In addition to the required auxilliary cooling capacity (which was illegally non-operative in the TMI disaster), all U.S. nuclear reactors must have an emergency core cooling system (ECCS) to insure that a loss of coolant accident (LOCA) as described above does not get underway in the early phases of an accidental reactor shutdown. In a reactor that is on line for three years, the residual radioactivity is capable of melting the core for one month after a shutdown! None of the ECCS's has the water to keep a mature core cool for more than a few days, much less one month. The ECCS at Chernobyl lasted only three minutes.

We lucked out at TMI because that new reactor had just started up three months before the interruption in primary coolant flow (with no auxilliary cooling pumps available to pick up the cooling load), and there wasn't enough residual radioactivity in the core to melt the fuel. Too, one of the reactor engineers used a lawn-watering faucet and hose to keep the hot core cool and pre-empted further hydrogen explosions and full deterioration of the core. Several lucky things kept TMI from being as bad as Chernobyl.
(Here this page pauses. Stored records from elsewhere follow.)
(* ===== verification/Tun2socksTcp.v ===== *)
(** * TCP connections through the SOCKS proxy

    The connection half of [tun2socks/tun2socks.c]: a [struct tcp_client] ties a
    TCP connection that lwIP accepted from the device to a SOCKS client, copies
    the two streams and takes both sides down in an orderly way.

    The world of one client holds the client structure, the objects it uses (the
    lwIP connection with its registered callbacks, the SOCKS client with its send
    and receive interfaces, the variable that watches for its death while jobs
    run) and the history of the bytes moved. Every read and write of the client
    structure tests that the structure is still allocated; that and every call
    that breaks its contract (an operation on a freed object, a second send while
    one is under way, a failed [ASSERT]) sets [fault].

    The results of lwIP calls are an oracle. Three callbacks end with
    [SYNC_COMMIT], which runs the jobs that they caused before they return; the
    jobs that matter to the client are completions and events of its SOCKS
    client, and which of them run is an argument [sc] of the callbacks, of which
    [commit_ok] only says that it runs jobs that are due. The jobs can free the
    client; the callbacks find out by [DEAD_ENTER] and [DEAD_LEAVE2]. *)

From Stdlib Require Import ZArith Lia.
From S2P Require Import Prelude BSocksClient.

Definition CLIENT_SOCKS_RECV_BUF_SIZE : Z := 8192.

Inductive err_t := ERR_OK | ERR_MEM | ERR_ABRT | ERR_OTHER.

(** [buf] is [buf[0..buf_used)]; [socks_recv_buf] is meaningful up to
    [socks_recv_buf_used]. *)
Record tcp_client := TC {
  client_closed : bool; buf : list byte;
  socks_up : bool; socks_closed : bool;
  socks_recv_buf : list byte; socks_recv_buf_used : Z; socks_recv_buf_sent : Z;
  socks_recv_waiting : bool; socks_recv_tcp_pending : Z
}.

Definition buf_used (c : tcp_client) : Z := zlen (buf c).

(** The objects around the client. [dead_client] is whether the pointer of that
    name points to the variable [badvpn__dead] of the callback under way, and
    [catcher] is that variable, [None] when no callback has one. *)
Record surroundings := Env {
  pcb : bool;                                   (** lwIP's connection exists *)
  cb_err : bool; cb_recv : bool; cb_sent : bool; (** its callbacks are set *)
  socks : bool;                                 (** the SOCKS client exists *)
  s_sending : option Z; s_recving : bool;       (** its interfaces are busy *)
  allocated : bool;                             (** the client structure *)
  dead_client : bool; catcher : option bool
}.

(** The bytes moved: taken from the device, accepted by SOCKS, confirmed to lwIP;
    read from SOCKS, handed to lwIP, acknowledged by the device. *)
Record history := Hist {
  taken : list byte; forwarded : list byte; recved : Z;
  fetched : list byte; written : list byte; acked : Z
}.

Record world := W { cli : tcp_client; env : surroundings; hist : history; fault : bool }.

Definition upd_env (f : surroundings -> surroundings) (w : world) : world := W (cli w) (f (env w)) (hist w) (fault w).
Definition upd_hist (f : history -> history) (w : world) : world := W (cli w) (env w) (f (hist w)) (fault w).

(** [ASSERT], and the contract of a call. *)
Definition ASSERT (b : bool) (w : world) : world := if b then w else W (cli w) (env w) (hist w) true.

(** *** Access to the client structure *)

Definition touch (w : world) : world := ASSERT (allocated (env w)) w.
(** Reading fields. *)
Definition load (w : world) : world * tcp_client := (touch w, cli w).
(** Writing fields. *)
Definition upd (f : tcp_client -> tcp_client) (w : world) : world :=
  W (f (cli w)) (env w) (hist w) (fault w || negb (allocated (env w))).
(** [ASSERT] on fields. *)
Definition CHECK (p : tcp_client -> bool) (w : world) : world := ASSERT (p (cli w)) (touch w).
(** The log line names the client's addresses. *)
Definition client_log (w : world) : world := touch w.

Definition set_client_closed (c : tcp_client) :=
  TC true (buf c) (socks_up c) (socks_closed c) (socks_recv_buf c) (socks_recv_buf_used c)
     (socks_recv_buf_sent c) (socks_recv_waiting c) (socks_recv_tcp_pending c).
Definition set_buf (b : list byte) (c : tcp_client) :=
  TC (client_closed c) b (socks_up c) (socks_closed c) (socks_recv_buf c) (socks_recv_buf_used c)
     (socks_recv_buf_sent c) (socks_recv_waiting c) (socks_recv_tcp_pending c).
Definition set_socks_up (c : tcp_client) :=
  TC (client_closed c) (buf c) true (socks_closed c) (socks_recv_buf c) (socks_recv_buf_used c)
     (socks_recv_buf_sent c) (socks_recv_waiting c) (socks_recv_tcp_pending c).
Definition set_socks_closed (c : tcp_client) :=
  TC (client_closed c) (buf c) (socks_up c) true (socks_recv_buf c) (socks_recv_buf_used c)
     (socks_recv_buf_sent c) (socks_recv_waiting c) (socks_recv_tcp_pending c).
Definition set_recv (d : list byte) (used sent : Z) (waiting : bool) (pending : Z) (c : tcp_client) :=
  TC (client_closed c) (buf c) (socks_up c) (socks_closed c) d used sent waiting pending.
Definition set_recv_used (used : Z) (c : tcp_client) :=
  set_recv (socks_recv_buf c) used (socks_recv_buf_sent c) (socks_recv_waiting c) (socks_recv_tcp_pending c) c.
Definition set_recv_waiting (b : bool) (c : tcp_client) :=
  set_recv (socks_recv_buf c) (socks_recv_buf_used c) (socks_recv_buf_sent c) b (socks_recv_tcp_pending c) c.
Definition set_recv_pending (n : Z) (c : tcp_client) :=
  set_recv (socks_recv_buf c) (socks_recv_buf_used c) (socks_recv_buf_sent c) (socks_recv_waiting c) n c.

Definition set_pcb (p e r s : bool) (v : surroundings) :=
  Env p e r s (socks v) (s_sending v) (s_recving v) (allocated v) (dead_client v) (catcher v).
Definition set_socks (a : bool) (s : option Z) (r : bool) (v : surroundings) :=
  Env (pcb v) (cb_err v) (cb_recv v) (cb_sent v) a s r (allocated v) (dead_client v) (catcher v).
Definition set_allocated (a : bool) (v : surroundings) :=
  Env (pcb v) (cb_err v) (cb_recv v) (cb_sent v) (socks v) (s_sending v) (s_recving v) a (dead_client v) (catcher v).
Definition set_dead (d : bool) (k : option bool) (v : surroundings) :=
  Env (pcb v) (cb_err v) (cb_recv v) (cb_sent v) (socks v) (s_sending v) (s_recving v) (allocated v) d k.

(** *** The death of the client, as a callback sees it ([misc/dead.h]) *)

Definition catching (v : surroundings) : bool := match catcher v with Some _ => true | None => false end.

(** [DEAD_KILL] writes through the pointer, which must not outlive the variable
    it points to. *)
Definition DEAD_KILL (w : world) : world :=
  let w := touch w in
  if dead_client (env w) then
    upd_env (fun v => set_dead (dead_client v) (Some true) v) (ASSERT (catching (env w)) w)
  else w.
(** The pointer must be unset, so that the variable declared with it remembers
    [NULL]. *)
Definition DEAD_ENTER (w : world) : world :=
  let w := ASSERT (negb (dead_client (env w))) (touch w) in
  upd_env (set_dead true (Some false)) w.
(** Only a client that was not killed has its pointer set back. *)
Definition DEAD_LEAVE2 (w : world) : world :=
  match catcher (env w) with
  | Some false => upd_env (fun v => set_dead false (catcher v) v) (touch w)
  | _ => w
  end.
Definition DEAD_KILLED (w : world) : bool := match catcher (env w) with Some b => b | None => false end.
(** The callback returns, and its variable is gone. *)
Definition leave_scope (w : world) : world := upd_env (fun v => set_dead (dead_client v) None v) w.

(** [DEAD_ENTER], [SYNC_COMMIT], [DEAD_LEAVE2] and what the callback returns. *)
Definition commit_and_return (sc : world -> world) (w : world) : world * err_t :=
  let w := DEAD_ENTER w in
  let w := sc w in
  let w := DEAD_LEAVE2 w in
  (leave_scope w, if DEAD_KILLED w then ERR_ABRT else ERR_OK).

(** ** lwIP's and the SOCKS client's calls *)

(** What lwIP answers: [tcp_close] succeeds, the free space in the send buffer and
    the result of [tcp_write] at each round, [tcp_output] succeeds. *)
Record oracle := Oracle { close_ok : bool; sndbuf : nat -> Z; write_res : nat -> err_t; output_ok : bool }.

(** A call on [client->pcb]. *)
Definition on_pcb (w : world) : world := ASSERT (pcb (env w)) (touch w).

Definition tcp_err (set : bool) (w : world) : world :=
  upd_env (fun v => set_pcb (pcb v) set (cb_recv v) (cb_sent v) v) (on_pcb w).
Definition tcp_recv (set : bool) (w : world) : world :=
  upd_env (fun v => set_pcb (pcb v) (cb_err v) set (cb_sent v) v) (on_pcb w).
Definition tcp_sent (set : bool) (w : world) : world :=
  upd_env (fun v => set_pcb (pcb v) (cb_err v) (cb_recv v) set v) (on_pcb w).
Definition pcb_gone (v : surroundings) : surroundings := set_pcb false false false false v.
(** [tcp_close] that fails leaves the connection. *)
Definition tcp_close (ok : bool) (w : world) : world :=
  let w := on_pcb w in if ok then upd_env pcb_gone w else w.
Definition tcp_abort (w : world) : world := upd_env pcb_gone (on_pcb w).
Definition tcp_recved (n : Z) (w : world) : world :=
  upd_hist (fun h => Hist (taken h) (forwarded h) (recved h + n) (fetched h) (written h) (acked h)) (on_pcb w).
(** A [tcp_write] that succeeds. *)
Definition tcp_write (d : list byte) (w : world) : world :=
  upd_hist (fun h => Hist (taken h) (forwarded h) (recved h) (fetched h) (written h ++ d) (acked h)) (on_pcb w).

Definition socks_free (w : world) : world :=
  upd_env (set_socks false None false) (ASSERT (socks (env w)) (touch w)).
Definition StreamPassInterface_Sender_Send (len : Z) (w : world) : world :=
  upd_env (fun v => set_socks (socks v) (Some len) (s_recving v) v)
    (ASSERT (socks (env w) && (0 <? len) && match s_sending (env w) with None => true | Some _ => false end) (touch w)).
Definition StreamRecvInterface_Receiver_Recv (w : world) : world :=
  upd_env (fun v => set_socks (socks v) (s_sending v) true v)
    (ASSERT (socks (env w) && negb (s_recving (env w))) (touch w)).

(** ** Taking a client down *)

Definition client_dealloc (w : world) : world :=
  let w := CHECK client_closed w in
  let w := CHECK socks_closed w in
  upd_env (set_allocated false) (touch w).

Definition remove_callbacks (w : world) : world := tcp_sent false (tcp_recv false (tcp_err false w)).

(** The three functions call each other; two calls deep is enough, see
    [takedown]. *)
Fixpoint client_handle_freed_client (fuel : nat) (o : oracle) (w : world) : world :=
  match fuel with
  | O => ASSERT false w
  | S fuel' =>
      let w := CHECK (fun c => negb (client_closed c)) w in
      let w := DEAD_KILL w in
      let w := upd set_client_closed w in
      let '(w, c) := load w in
      if (0 <? buf_used c) && negb (socks_closed c) then client_log w
      else if negb (socks_closed c) then client_free_socks fuel' o w
      else client_dealloc w
  end
with client_free_client (fuel : nat) (o : oracle) (w : world) : world :=
  match fuel with
  | O => ASSERT false w
  | S fuel' =>
      let w := CHECK (fun c => negb (client_closed c)) w in
      let w := remove_callbacks w in
      let w := tcp_close (close_ok o) w in
      let w := if close_ok o then w else tcp_abort (client_log w) in
      client_handle_freed_client fuel' o w
  end
with client_free_socks (fuel : nat) (o : oracle) (w : world) : world :=
  match fuel with
  | O => ASSERT false w
  | S fuel' =>
      let w := CHECK (fun c => negb (socks_closed c)) w in
      let '(w, c) := load w in
      let w := if socks_up c then if negb (client_closed c) then tcp_recv false w else w else w in
      let w := socks_free w in
      let w := upd set_socks_closed w in
      let '(w, c) := load w in
      if socks_up c && ((0 <=? socks_recv_buf_used c) || (0 <? socks_recv_tcp_pending c)) && negb (client_closed c)
      then client_log w
      else if negb (client_closed c) then client_free_client fuel' o w
      else client_dealloc w
  end.

Definition takedown : nat := 4.

Definition client_abort_client (o : oracle) (w : world) : world :=
  let w := CHECK (fun c => negb (client_closed c)) w in
  let w := remove_callbacks w in
  let w := tcp_abort w in
  client_handle_freed_client takedown o w.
THE COSTS OF RADIATION RELEASES INTO THE PUBLIC

The attached graph shows the total radiation-induced deaths (23) as a function of time from the Chernobyl disaster that have been reported by the USSR as of May 29, l986, with space for you to continue marking the graph.

Typically, after a large-scale release of radioactivity into the public such as Chernobyl, there are few, if any, immediate deaths. Then about two weeks later there is an abrupt increase in radiation-induced deaths that keeps increasing for about one week (see the graph). There were (about) l5 deaths reported in the first death pulse at Chernobyl, even after bone marrow transplants for 38 of the victims exposed to the highest levels of radiation.

Then, about one month after the severe exposure to radioactivity, the second death pulse starts (see graph), and this second pulse of death is much larger (usually three to ten times larger) because many more people are exposed to the lower (but still deadly) levels of radioactive exposure. Depending on how well the USSR continues to report the deaths from Chernobyl, we'll see the second death pulse start to rise any time between May 25 and May 3l (it started on May 25). Since the Russians didn't evacuate anyone for 36 hours, the death toll could be up to l,000 in this second pulse. In this second pulse, the deaths go on for one or two months, so we may not have the whole picture until late July, l986.

Then, three or four years after the deadly release of radioactivity, the radiation-induced cancer deaths start, and continue to kill people for the next 50 years or so. First leukemias, then pancreas and lung cancers and a sequence of stomach, liver, kidney, heart, etc. cancers kill many more people than died in the combined first and second death pulses. The preliminary estimates of the number of radiation-induced cancers resulting from the release of radioactivity from Chernobyl range from 50,000 to l00,000 during the coming decades. Even with improving medical technologies for dealing with cancers, conservative estimates of the number of deaths resulting from these dreaded cancers range from 5,000 to l0,000. What a price to pay for 4% of the electricity for the USSR! And the havoc doesn't stop there. Genetic defects will show up, not so much in the children, but in the grandchildren of the survivors of exposure.

Such are the horrors of nuclear technology. Until we know how to isolate radioactive wastes from humans, we have no business operating or building nuclear reactors. End of primer. Good luck. I'm available for interrogation.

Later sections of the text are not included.